Every Texan’s Dream
When Jack Timmons graduated from Texas A&M with a degree in engineering, he never imagined he would be back decades later to attend BBQ Summer Camp, of all things. He can’t even say it with a straight face, “It’s like someone asking if you want to get in the hot tub time machine – um, why wouldn’t I do that?!”
Timmons first heard about BBQ Summer Camp from writer Daniel Vaughn – aka the BBQ Snob (no, really, that’s his social media handle). He signed up for the full weekend plus the Beef 101 class the following week.
On day one of BBQ Summer Camp, campers focused on beef, learning about the different cuts used for BBQ. After the seminar, they went into the lab and butchered out a brisket, taking it all the way through trimming, processing, seasoning, and finally cooking the cut. The second day highlighted pork, especially the different ways to season it, and the last day was dedicated to chicken – particularly whether to brine, tumble, or inject the chicken with marinade.

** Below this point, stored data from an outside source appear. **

(** * Lana bot: quota, bounded history and storage fallback

    A shallow embedding of [lana_telegram_bot.py]: the two SQLite relations
    and the five statements run on them, the retry-once wrapper [_db_try]
    around every storage call, the construction of the prompt, and the two
    session loops (Telegram handlers and the local console).

    Conventions of the embedding.
    - A Python [str] is a [string] holding its UTF-8 encoding.
    - A Python [int] is a [Z]; a nullable column is an [option]. SQLite's
      INTEGER is 64 bits wide; the ids a transport hands out and the
      counters of a process stay inside that range, and values outside it
      are not modelled.
    - The relation [users] is keyed by its INTEGER PRIMARY KEY, hence a
      [gmap Z]; the relation [convo] is the list of its rows together with
      the AUTOINCREMENT counter SQLite keeps for it.
    - Code that raises returns a [Raise]; the globals, the database file,
      the calendar and the faults of the environment live in a [World]
      that every call threads. *)

From stdpp Require Import gmap strings list fin_maps relations sorting pretty.
From Stdlib Require Import ZArith Lia Sorted.

Local Open Scope Z_scope.

(** ** The persisted relations *)

(** [role TEXT CHECK(role IN ('user','assistant','system'))]; the program
    itself only ever writes the literals ["user"] and ["assistant"]. *)
Inductive Role : Set := RoleUser | RoleAssistant | RoleSystem.

#[global] Instance Role_eq_dec : EqDecision Role.
Proof. solve_decision. Defined.

Definition role_name (r : Role) : string :=
  match r with
  | RoleUser => "user"
  | RoleAssistant => "assistant"
  | RoleSystem => "system"
  end.

(** A row of [users] without its key. [messages_today INTEGER DEFAULT 0] and
    [last_reset DATE] are both nullable. *)
Record UserRow : Set := mkUserRow {
  username : option string;
  messages_today : option Z;
  last_reset : option string
}.

(** A row of [convo]. The column [ts] is written by its default and never
    read by the program, so it is left out. *)
Record ConvoRow : Set := mkConvoRow {
  id : Z;
  user_id : Z;
  role : Role;
  content : string
}.
Lemma getitem2_inv {A : Type} (l : list A) (p q : A) :
  getitem l 0 = Ok p -> getitem l 1 = Ok q -> exists rest, l = p :: q :: rest.
Proof.
  unfold getitem. destruct l as [|x [|y r]]; simpl; try discriminate.
  intros [= <-] [= <-]. eauto.
Qed.

Lemma candidate_angles_angles_of nb ne a dg dga :
  candidate_angles nb ne a = Ok (dg, dga) <-> angles_of nb ne a dg dga.
Proof.
  split.
  - unfold candidate_angles. intros H.
    apply bind_ok in H as (t & Ht & H). apply bind_ok in H as (d & Hd & H).
    apply bind_ok in H as (p1 & Hp1 & H). apply bind_ok in H as (q1 & Hq1 & H).
    apply bind_ok in H as (p2 & Hp2 & H). apply bind_ok in H as (q2 & Hq2 & H).
    apply bind_ok in H as (pa & Hpa & H). apply bind_ok in H as (qa & Hqa & H).
    injection H as <- <-.
    destruct (lastn2_inv _ _ _ Hp1 Hq1) as [pre Hpre].
    destruct (firstn2_inv _ _ _ Hp2 Hq2) as [post Hpost].
    destruct (getitem2_inv _ _ _ Hpa Hqa) as [rest Hrest].
    exists t, d, pre, p1, q1, p2, q2, post, pa, qa, rest. repeat split; auto.
  - intros (t & d & pre & p1 & q1 & p2 & q2 & post & pa & qa & rest
            & Ht & Hd & Hgt & Hgd & Hga & -> & ->).
    unfold candidate_angles.
    rewrite Ht, Hd; simpl. rewrite Hgt, Hgd, Hga, lastn_app2. reflexivity.
Qed.

Lemma choose_least nb ne group :
  group <> [] ->
  (forall a, In a group -> exists dg dga, angles_of nb ne a dg dga) ->
  exists row k,
    choose nb ne group = Ok row
    /\ least_angle nb ne group k row
    /\ (forall j a' dg' dga', j < k -> nth_error group j = Some a' ->
          angles_of nb ne a' dg' dga' -> (angle row < dg')%R).
Proof.
  intros Hne Hall.
  destruct (mapM_total (candidate_angles nb ne) group) as [ds Hds].
  { intros a Ha. destruct (Hall a Ha) as (dg & dga & H).
    exists (dg, dga). apply candidate_angles_angles_of; assumption. }
  destruct (choose_first_min nb ne group ds Hne Hds) as (k & a & [dg dga] & Hc & Hk & Ha & Hb & Hm).
  simpl in *. eexists; exists k. split; [exact Hc|]. simpl.
  split; [split; [|split]|].
  - exists a. simpl. auto.
  - simpl. intros a0 Ha0. assert (a0 = a) by congruence; subst a0.
    apply candidate_angles_angles_of; assumption.
  - simpl. intros a' dg' dga' Hin H'. apply candidate_angles_angles_of in H'.
    apply (Hm a' (dg', dga') Hin H').
  - intros j a' dg' dga' Hj Hn H'. apply candidate_angles_angles_of in H'.
    apply (Hb j a' (dg', dga') Hj Hn H').
Qed.

Lemma bearing_south : bearing (0, 0)%R (0, -1)%R = (- 90)%R.
Proof.
  rewrite <- AngleBtw2Points_bearing. apply AngleBtw2Points_south; simpl; lra.
Qed.

(** C2. For every non-empty group whose candidates have a target and a
    destination line with two coordinates, [choose] returns one row: it is
    built from a candidate of the group, its [angle] is the least absolute
    difference between the bearing of the last segment of the target and the
    bearing of the first segment of the destination over the group, and its
    [angle_art] is the absolute difference between the bearing of the
    connector and that of the destination line for the same candidate.  A
    bearing is [degrees (atan2 dy dx)]; it is not normalised, the bearing
    due south is -90. *)
Theorem choose_minimises_angle nb ne group :
  group <> [] ->
  (forall a, In a group -> exists dg dga, angles_of nb ne a dg dga) ->
  (exists row k, choose nb ne group = Ok row /\ least_angle nb ne group k row)
  /\ (forall p q, AngleBtw2Points p q
                  = degrees (atan2 (snd q - snd p) (fst q - fst p)))
  /\ bearing (0, 0)%R (0, -1)%R = (- 90)%R.
Proof.
  intros Hne Hall. split; [|split; [reflexivity|apply bearing_south]].
  destruct (choose_least nb ne group Hne Hall) as (row & k & H1 & H2 & _). eauto.
Qed.

Lemma ex_tie_angles a :
  In a ex_tie_artificial -> exists dg dga, angles_of ex_tie ex_three a dg dga.
Proof.
  intros [<-|[<-|[]]]; do 2 eexists; apply candidate_angles_angles_of; reflexivity.
Qed.

Lemma choose_minimises_angle_witness :
  ex_tie_artificial <> []
  /\ exists row k, choose ex_tie ex_three ex_tie_artificial = Ok row
                   /\ least_angle ex_tie ex_three ex_tie_artificial k row.
Proof.
  split; [discriminate|].
  apply (choose_minimises_angle ex_tie ex_three ex_tie_artificial).
  - discriminate.
  - exact ex_tie_angles.
Defined.

(** ** The order inside a group *)

Lemma generate_artificial_lines_sorted with_first ne arts :
  generate_artificial_lines with_first ne = Ok arts ->
  StronglySorted (fun a b => index_leb a b = true) arts.
Proof.
  unfold generate_artificial_lines. intros H. inv_bind H. injection H as <-.
  apply sort_sorted; [exact index_leb_total|exact index_leb_trans].
Qed.

Lemma StronglySorted_weaken {A : Type} (R R' : A -> A -> Prop) l :
  (forall a b, In a l -> In b l -> R a b -> R' a b) ->
  StronglySorted R l -> StronglySorted R' l.
Proof.
  intros HR Hs. induction Hs as [|a l Hs IH Ha]; constructor.
  - apply IH. intros x y Hx Hy. apply HR; right; assumption.
  - rewrite Forall_forall in *. intros b Hb.
    apply HR; [left; reflexivity|right; assumption|auto].
Qed.

Lemma group_sorted arts key group :
  StronglySorted (fun a b => index_leb a b = true) arts ->
  In (key, group) (groupby arts) ->
  StronglySorted (fun a b => (b_idx a <= b_idx b)%Z) group.
Proof.
  intros Hs Hg. pose proof (groupby_In _ _ _ Hg) as [_ ->].
  apply (StronglySorted_filter _ (fun a => Z.eqb (e_idx a) key)) in Hs.
  revert Hs. apply StronglySorted_weaken.
  intros a b Ha Hb Hab.
  apply filter_In in Ha as [_ Ha]. apply filter_In in Hb as [_ Hb].
  apply Z.eqb_eq in Ha, Hb. unfold index_leb in Hab.
  destruct (Z.ltb_spec (e_idx a) (e_idx b)), (Z.eqb_spec (e_idx a) (e_idx b)),
    (Z.leb_spec (b_idx a) (b_idx b)); simpl in Hab; try discriminate; lia.
Qed.

(** C10. In a group of the frame returned by [generate_artificial_lines],
    the row chosen is the first candidate, in the order of the group, that
    attains the least angle: every candidate before it has a strictly larger
    angle, and every candidate of the group with the same angle has a
    destination id at least as large.  [choose] is a function of the group,
    and it returns a row on every such group. *)
Theorem tie_keeps_first with_first ne0 arts key group nb ne :
  generate_artificial_lines with_first ne0 = Ok arts ->
  In (key, group) (groupby arts) ->
  (forall a, In a group -> exists dg dga, angles_of nb ne a dg dga) ->
  exists row k,
    choose nb ne group = Ok row
    /\ least_angle nb ne group k row
    /\ first_least nb ne group k row.
Proof.
  intros Hgen Hg Hall.
  pose proof (groupby_nonempty _ _ _ Hg) as Hne.
  destruct (choose_least nb ne group Hne Hall) as (row & k & Hc & Hl & Hb).
  exists row, k. split; [assumption|]. split; [assumption|].
  split; [exact Hb|].
  intros a' dga' Hin Hang.
  destruct (In_nth_error _ _ Hin) as [j Hj].
  destruct Hl as ((a & Hk & _ & Hbi & _) & _ & _).
  rewrite Hbi.
  pose proof (group_sorted _ _ _ (generate_artificial_lines_sorted _ _ _ Hgen) Hg) as Hs.
  destruct (Nat.lt_trichotomy j k) as [Hlt|[->|Hgt]].
  - specialize (Hb j a' _ _ Hlt Hj Hang). lra.
  - assert (a' = a) by congruence. subst a'. lia.
  - apply (StronglySorted_nth_error _ _ k j a a' Hs Hgt Hk Hj).
Qed.

Lemma ex_tie_generate :
  generate_artificial_lines (combine ex_tie [1%Z; 1%Z]) ex_three
  = Ok ex_tie_artificial.
Proof. reflexivity. Qed.

(** Both candidates of the group have angle 0; the row is the one to
    line 2, the first of the group. *)
Lemma ex_tie_choose :
  choose ex_tie ex_three ex_tie_artificial
  = Ok (mkConnector 1 2 0 0 [(1, 0); (2, 0)]%R).
Proof.
  unfold choose, ex_tie, ex_three, ex_tie_artificial.
  cbn -[AngleBtw2Points Rabs Rltb].
  rewrite (AngleBtw2Points_east (0, 0)%R (1, 0)%R) by (simpl; lra).
  rewrite (AngleBtw2Points_east (2, 0)%R (3, 0)%R) by (simpl; lra).
  rewrite (AngleBtw2Points_east (2, 1)%R (3, 1)%R) by (simpl; lra).
  rewrite (AngleBtw2Points_east (1, 0)%R (2, 0)%R) by (simpl; lra).
  rewrite Rminus_diag, Rabs_R0.
  replace (Rltb 0 0) with false by (symmetry; apply Rltb_false; lra).
  reflexivity.
Qed.
(** C6 (as amended): free_page(vpn) on a mapped [vpn] clears the valid bit
    of the first valid TLB entry for [vpn] (the scan stops there: a second
    entry for [vpn] stays valid), decrements the reference count of the
    frame mapped at [vpn] by one, and sets the [valid] and [writable] fields
    of the entry to false and its frame to 0; the [private] field
    (wasWritable) keeps its value. *)
Theorem free_page_mapped (st : state) (vpn : Z) (e : pte) (m : Z) :
  tlb_ok st →
  pte_of st vpn = Some e → valid e = true →
  sel (mapcounts st) (pfn e) = Some m →
  ∃ st', free_page st vpn = Some st' ∧
    pte_of st' vpn = Some (mk_pte false false 0 (private e)) ∧
    sel (mapcounts st') (pfn e) = Some (u32 (m - 1)) ∧
    (0 < m < 2 ^ 32 → sel (mapcounts st') (pfn e) = Some (m - 1)) ∧
    (∀ j, j ≠ pfn e → sel (mapcounts st') j = sel (mapcounts st) j) ∧
    (∀ k c, (k < Z.to_nat NR_TLB_ENTRIES)%nat →
       tlb st !! k = Some c → caches vpn c = true →
       (∀ j c', (j < k)%nat → tlb st !! j = Some c' → caches vpn c' = false) →
       tlb st' = <[k := invalidated c]> (tlb st)) ∧
    ((∀ j c, (j < Z.to_nat NR_TLB_ENTRIES)%nat → tlb st !! j = Some c →
        caches vpn c = false) →
     tlb st' = tlb st) ∧
    index st' = index st ∧ processes st' = processes st ∧
    current st' = current st ∧ ptbr st' = ptbr st.
Proof.
  intros Ht He Hv Hm. unfold tlb_ok in Ht.
  destruct (pte_of_inv st vpn e He) as (cur & pd & Hcur & Hslot & Hpte).
  destruct (invalidate_tlb_total vpn (Z.to_nat NR_TLB_ENTRIES) (tlb st) 0)
    as (t & Hinv & Hlen); [lia |].
  eexists. split; [by eapply free_page_eq |]. simpl.
  pose proof (sel_lt _ _ _ Hm) as Hf.
  split.
  { eapply pte_of_with_pte; [exact Hcur | exact Hslot | | done..].
    by eapply sel_lt. }
  split; [by apply sel_insert_eq |].
  split; [intros Hpos; rewrite sel_insert_eq by done; by rewrite u32_small by lia |].
  split; [intros j Hj; apply sel_insert_ne; lia |].
  split.
  { intros k c Hk Hc Hhit Hfirst.
    rewrite (invalidate_tlb_hit vpn (tlb st) k c (Z.to_nat NR_TLB_ENTRIES) 0) in Hinv;
      [by simplify_eq | lia | done.. |].
    intros j c' Hj. apply Hfirst. lia. }
  split; [| done].
  intros Hmiss.
  rewrite (invalidate_tlb_miss vpn (tlb st) (Z.to_nat NR_TLB_ENTRIES) 0) in Hinv;
    [by simplify_eq | lia |].
  intros j c Hj. apply Hmiss. lia.
Qed.
(** * Telnet log streaming: a shallow embedding of components/telnet/telnet.c

    The C module redirects stdout/stderr into a FreeRTOS byte ring buffer,
    serves one telnet session at a time and drains the buffer to the peer.
    C integers are modelled as [Z] (with the 32-bit wrap-around of [size_t]
    written out), byte buffers as [list ascii], the module's static variables
    as a record, and calls into collaborators (libtelnet, the UART, the
    command interpreter, the socket layer) as events of a call trace. *)

From Stdlib Require Import ZArith Lia List Ascii String Bool.
From stdpp Require Import gmap strings list.

Local Open Scope Z_scope.

(** ** Bytes, characters and [size_t] *)

Definition bytes := list ascii.

Definition ESC : ascii := "027"%char.   (* '\e' *)
Definition CR  : ascii := "013"%char.   (* '\r' *)
Definition LF  : ascii := "010"%char.   (* '\n' *)
Definition NUL : ascii := "000"%char.   (* '\0' *)
Definition CHAR_n : ascii := "n"%char.  (* 'n'  *)

Definition str (s : string) : bytes := list_ascii_of_string s.

(** [size_t] and [UBaseType_t] are unsigned 32-bit on the target. *)
Definition SIZE_T_MOD : Z := 2 ^ 32.
Definition to_size_t (z : Z) : Z := z mod SIZE_T_MOD.

(** [--size] on a [size_t]. *)
Definition size_dec (size : Z) : Z := to_size_t (size - 1).

(** The text a C reader sees through a [char *]: the bytes before the first
    NUL. *)
Fixpoint c_str (buf : bytes) : bytes :=
  match buf with
  | [] => []
  | ch :: buf' => if Ascii.eqb ch NUL then [] else ch :: c_str buf'
  end.

(** ** The FreeRTOS byte ring buffer *)

(** Modelled from the spec: the ESP-IDF ring buffer ([freertos/ringbuf.h],
    type [RINGBUF_TYPE_BYTEBUF]) is not part of the source file.  The spec
    describes it as a fixed-capacity FIFO byte store whose [write] appends
    atomically or fails, and whose [drain] "removes and returns up to
    [maxBytes] contiguous bytes (oldest first)".  [rb_items] holds the stored
    bytes oldest first, [rb_read] is the read cursor inside the storage area,
    so that a contiguous chunk ends at the end of the storage area. *)
Record ringbuf := mkRingbuf {
  rb_capacity : nat;
  rb_read : nat;
  rb_items : bytes
}.

Definition rb_wf (rb : ringbuf) : Prop :=
  (rb_read rb < rb_capacity rb)%nat /\ (length (rb_items rb) <= rb_capacity rb)%nat.

(** [vRingbufferGetInfo(..., &uxItemsWaiting)]: bytes waiting in the buffer. *)
Definition uxItemsWaiting_of (rb : ringbuf) : Z := Z.of_nat (length (rb_items rb)).

(** [xRingbufferSend(buf, data, size, ticks)] seen by a single thread: the
    whole item is appended when it fits in the free space, otherwise the call
    times out and returns [pdFALSE] ([None]). *)
Definition xRingbufferSend (rb : ringbuf) (data : bytes) : option ringbuf :=
  if (length data <=? rb_capacity rb - length (rb_items rb))%nat
  then Some (mkRingbuf (rb_capacity rb) (rb_read rb) (rb_items rb ++ data))
  else None.

(** [xRingbufferReceiveUpTo(buf, &item_size, ticks, xMaxSize)] followed by
    [vRingbufferReturnItem]: the oldest bytes, at most [xMaxSize] of them and
    at most up to the end of the storage area; [NULL] ([None]) when nothing
    is waiting. *)
Definition xRingbufferReceiveUpTo (rb : ringbuf) (xMaxSize : Z)
  : option (bytes * ringbuf) :=
  let n := Nat.min (Z.to_nat xMaxSize)
             (Nat.min (length (rb_items rb)) (rb_capacity rb - rb_read rb)) in
  match n with
  | O => None
  | S _ => Some (take n (rb_items rb),
                 mkRingbuf (rb_capacity rb)
                           ((rb_read rb + n) mod rb_capacity rb)
                           (drop n (rb_items rb)))
  end.

(** ** Module state *)

(** What the process holds from the operating system and the heap. *)
Inductive resource :=
| ResTelnet            (* the libtelnet state behind [tnHandle] *)
| ResUserData          (* [struct telnetUserData] *)
| ResRxbuf             (* the receive scratch buffer *)
| ResSocket (fd : Z).  (* an open socket descriptor *)

Definition resource_eqb (a b : resource) : bool :=
  match a, b with
  | ResTelnet, ResTelnet => true
  | ResUserData, ResUserData => true
  | ResRxbuf, ResRxbuf => true
  | ResSocket x, ResSocket y => x =? y
  | _, _ => false
  end.

(** The file-scope variables of telnet.c, together with the resources the
    process currently holds. *)
Record globals := mkGlobals {
  uart_fd : Z;
  buf_handle : option ringbuf;     (* NULL or the ring buffer *)
  xSemaphore : option bool;        (* NULL, or a binary semaphore: available? *)
  send_chunk : Z;
  log_buf_size : Z;
  bIsEnabled : bool;
  partnerSocket : Z;
  tnHandle : bool;                 (* non-NULL? *)
  bMirrorToUART : bool;
  held : list resource
}.

(** The initialisers of the static variables. *)
Definition initial_globals : globals :=
  {| uart_fd := 0; buf_handle := None; xSemaphore := None;
     send_chunk := 300; log_buf_size := 2000; bIsEnabled := false;
     partnerSocket := 0; tnHandle := false; bMirrorToUART := false;
     held := [] |}.

Definition set_uart_fd (v : Z) (g : globals) : globals :=
  mkGlobals v (buf_handle g) (xSemaphore g) (send_chunk g) (log_buf_size g)
            (bIsEnabled g) (partnerSocket g) (tnHandle g) (bMirrorToUART g) (held g).
Definition set_buf_handle (v : option ringbuf) (g : globals) : globals :=
  mkGlobals (uart_fd g) v (xSemaphore g) (send_chunk g) (log_buf_size g)
            (bIsEnabled g) (partnerSocket g) (tnHandle g) (bMirrorToUART g) (held g).
Definition set_xSemaphore (v : option bool) (g : globals) : globals :=
  mkGlobals (uart_fd g) (buf_handle g) v (send_chunk g) (log_buf_size g)
            (bIsEnabled g) (partnerSocket g) (tnHandle g) (bMirrorToUART g) (held g).
Definition set_send_chunk (v : Z) (g : globals) : globals :=
  mkGlobals (uart_fd g) (buf_handle g) (xSemaphore g) v (log_buf_size g)
            (bIsEnabled g) (partnerSocket g) (tnHandle g) (bMirrorToUART g) (held g).
Definition set_log_buf_size (v : Z) (g : globals) : globals :=
  mkGlobals (uart_fd g) (buf_handle g) (xSemaphore g) (send_chunk g) v
            (bIsEnabled g) (partnerSocket g) (tnHandle g) (bMirrorToUART g) (held g).
Definition set_bIsEnabled (v : bool) (g : globals) : globals :=
  mkGlobals (uart_fd g) (buf_handle g) (xSemaphore g) (send_chunk g) (log_buf_size g)
            v (partnerSocket g) (tnHandle g) (bMirrorToUART g) (held g).
Definition set_partnerSocket (v : Z) (g : globals) : globals :=
  mkGlobals (uart_fd g) (buf_handle g) (xSemaphore g) (send_chunk g) (log_buf_size g)
            (bIsEnabled g) v (tnHandle g) (bMirrorToUART g) (held g).
Definition set_tnHandle (v : bool) (g : globals) : globals :=
  mkGlobals (uart_fd g) (buf_handle g) (xSemaphore g) (send_chunk g) (log_buf_size g)
            (bIsEnabled g) (partnerSocket g) v (bMirrorToUART g) (held g).
Definition set_bMirrorToUART (v : bool) (g : globals) : globals :=
  mkGlobals (uart_fd g) (buf_handle g) (xSemaphore g) (send_chunk g) (log_buf_size g)
            (bIsEnabled g) (partnerSocket g) (tnHandle g) v (held g).
Definition set_held (v : list resource) (g : globals) : globals :=
  mkGlobals (uart_fd g) (buf_handle g) (xSemaphore g) (send_chunk g) (log_buf_size g)
            (bIsEnabled g) (partnerSocket g) (tnHandle g) (bMirrorToUART g) v.

(** ** The option table *)

Inductive telopt :=
| TELNET_TELOPT_BINARY | TELNET_TELOPT_ECHO | TELNET_TELOPT_TTYPE
| TELNET_TELOPT_NAWS | TELNET_TELOPT_LINEMODE | TELNET_TELOPT_MSSP
| TELNET_TELOPT_COMPRESS2 | TELNET_TELOPT_ZMP.

Inductive telnet_cmd := TELNET_WILL | TELNET_WONT | TELNET_DO | TELNET_DONT.

(** [telnet_telopt_t]: the option, what we do about it ([us]) and what we
    answer when the peer offers it ([him]). *)
Record telnet_telopt_t := mkTelopt {
  telopt_of : telopt;
  us : telnet_cmd;
  him : telnet_cmd
}.

(** The table of [handle_telnet_conn]; the [{ -1, 0, 0 }] terminator is the
    end of the list. *)
Definition my_telopts : list telnet_telopt_t :=
  [ mkTelopt TELNET_TELOPT_ECHO      TELNET_WONT TELNET_DO;
    mkTelopt TELNET_TELOPT_TTYPE     TELNET_WILL TELNET_DONT;
    mkTelopt TELNET_TELOPT_COMPRESS2 TELNET_WONT TELNET_DO;
    mkTelopt TELNET_TELOPT_ZMP       TELNET_WONT TELNET_DO;
    mkTelopt TELNET_TELOPT_MSSP      TELNET_WONT TELNET_DO;
    mkTelopt TELNET_TELOPT_BINARY    TELNET_WILL TELNET_DO;
    mkTelopt TELNET_TELOPT_NAWS      TELNET_WILL TELNET_DONT;
    mkTelopt TELNET_TELOPT_LINEMODE  TELNET_WONT TELNET_DO ].

Definition telopt_eqb (a b : telopt) : bool :=
  match a, b with
  | TELNET_TELOPT_BINARY, TELNET_TELOPT_BINARY
  | TELNET_TELOPT_ECHO, TELNET_TELOPT_ECHO
  | TELNET_TELOPT_TTYPE, TELNET_TELOPT_TTYPE
  | TELNET_TELOPT_NAWS, TELNET_TELOPT_NAWS
  | TELNET_TELOPT_LINEMODE, TELNET_TELOPT_LINEMODE
  | TELNET_TELOPT_MSSP, TELNET_TELOPT_MSSP
  | TELNET_TELOPT_COMPRESS2, TELNET_TELOPT_COMPRESS2
  | TELNET_TELOPT_ZMP, TELNET_TELOPT_ZMP => true
  | _, _ => false
  end.

Definition find_telopt (table : list telnet_telopt_t) (opt : telopt)
  : option telnet_telopt_t :=
  List.find (fun e => telopt_eqb (telopt_of e) opt) table.

(** Modelled from the spec: libtelnet, which reads the table, is not part of
    the source file.  The spec's data model gives the two columns their
    meaning: "the locally preferred stance (offer to enable / refuse) and the
    stance to take if the peer requests it (agree / refuse)". *)
Inductive stance := Offer | Agree | Refuse.

Definition local_stance (table : list telnet_telopt_t) (opt : telopt) : option stance :=
  match find_telopt table opt with
  | Some e => Some (match us e with TELNET_WILL => Offer | _ => Refuse end)
  | None => None
  end.

Definition peer_stance (table : list telnet_telopt_t) (opt : telopt) : option stance :=
  match find_telopt table opt with
  | Some e => Some (match him e with TELNET_DO => Agree | _ => Refuse end)
  | None => None
  end.
(** Membership after any sequence of toggles is the initial membership
    flipped once per toggle of that id. *)
Lemma toggle_parity (calls : list string) (s : State) (x : string) :
  JsSet.has x (selectedEmails (toggle_all calls s)) =
  xorb (JsSet.has x (selectedEmails s)) (Nat.odd (toggles_of x calls)).
Proof.
  revert s. induction calls as [| y calls IH]; intros s.
  - simpl. now rewrite xorb_false_r.
  - unfold toggle_all in *. cbn [fold_left]. rewrite IH.
    unfold toggleEmailSelection at 1. cbn [selectedEmails setSelectedEmails].
    rewrite has_toggle. unfold toggles_of. cbn [List.filter].
    rewrite (String.eqb_sym x y).
    destruct (String.eqb y x); cbn [length].
    + rewrite Nat.odd_succ, <- Nat.negb_odd.
      destruct (JsSet.has x (selectedEmails s)), (Nat.odd _); reflexivity.
    + reflexivity.
Qed.

Lemma toggle_all_previews (calls : list string) (s : State) :
  emailPreviews (toggle_all calls s) = emailPreviews s.
Proof.
  revert s. induction calls as [| y calls IH]; intros s; [reflexivity |].
  unfold toggle_all in *. cbn [fold_left]. now rewrite IH.
Qed.

(** Toggling ids of the rendered cards keeps the selection inside the batch. *)
Lemma toggle_all_within_batch (calls : list string) (s : State) :
  selection_within_batch s ->
  (forall y, y ∈ calls -> y ∈ preview_ids s) ->
  selection_within_batch (toggle_all calls s).
Proof.
  revert s. induction calls as [| y calls IH]; intros s Hs Hc; [exact Hs |].
  unfold toggle_all in *. cbn [fold_left]. apply IH.
  - intros x Hx. unfold toggleEmailSelection in Hx. cbn in Hx.
    apply elem_of_toggle in Hx. unfold preview_ids. cbn.
    destruct Hx as [[-> _] | [_ Hx]].
    + apply Hc. left.
    + now apply Hs.
  - intros z Hz. unfold preview_ids. cbn. apply Hc. now right.
Qed.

tne poultry scientist showed us how to rub a chicken with mayonnaise before smoking it,” says Timmons – it’s leaves the chicken perfectly moist
One seminar went through the science behind how smokers work. Though it seems logical to assume it is the visible smoke that flavors the food, the flavor actually comes from invisible gases released by the wood. “You want a clean burning smoker.”
Each night, everyone gathered round for big dinner parties which Timmons remembers as “super fun.” No doubt smoked meat was on the menu.
Prior to attending BBQ Summer Camp, Timmons had been tinkering around with his backyard smoker. Going to camp “completely changed my life,” says Timmons. He went from tech industry engineer to restaurant owner and arguably Seattle’s preeminent authority on Texas BBQ. Every winter, pit masters from Texas’ top BBQ joints convene for a BBQ Town Hall meeting where they discuss things like brisket aging tenderness studies. Timmons has an honorary spot at the table despite being headquartered in the PNW.
“It’s fun for me to go back to Texas A&M. The guys from the school are proud that I made a successful BBQ restaurant in Seattle.”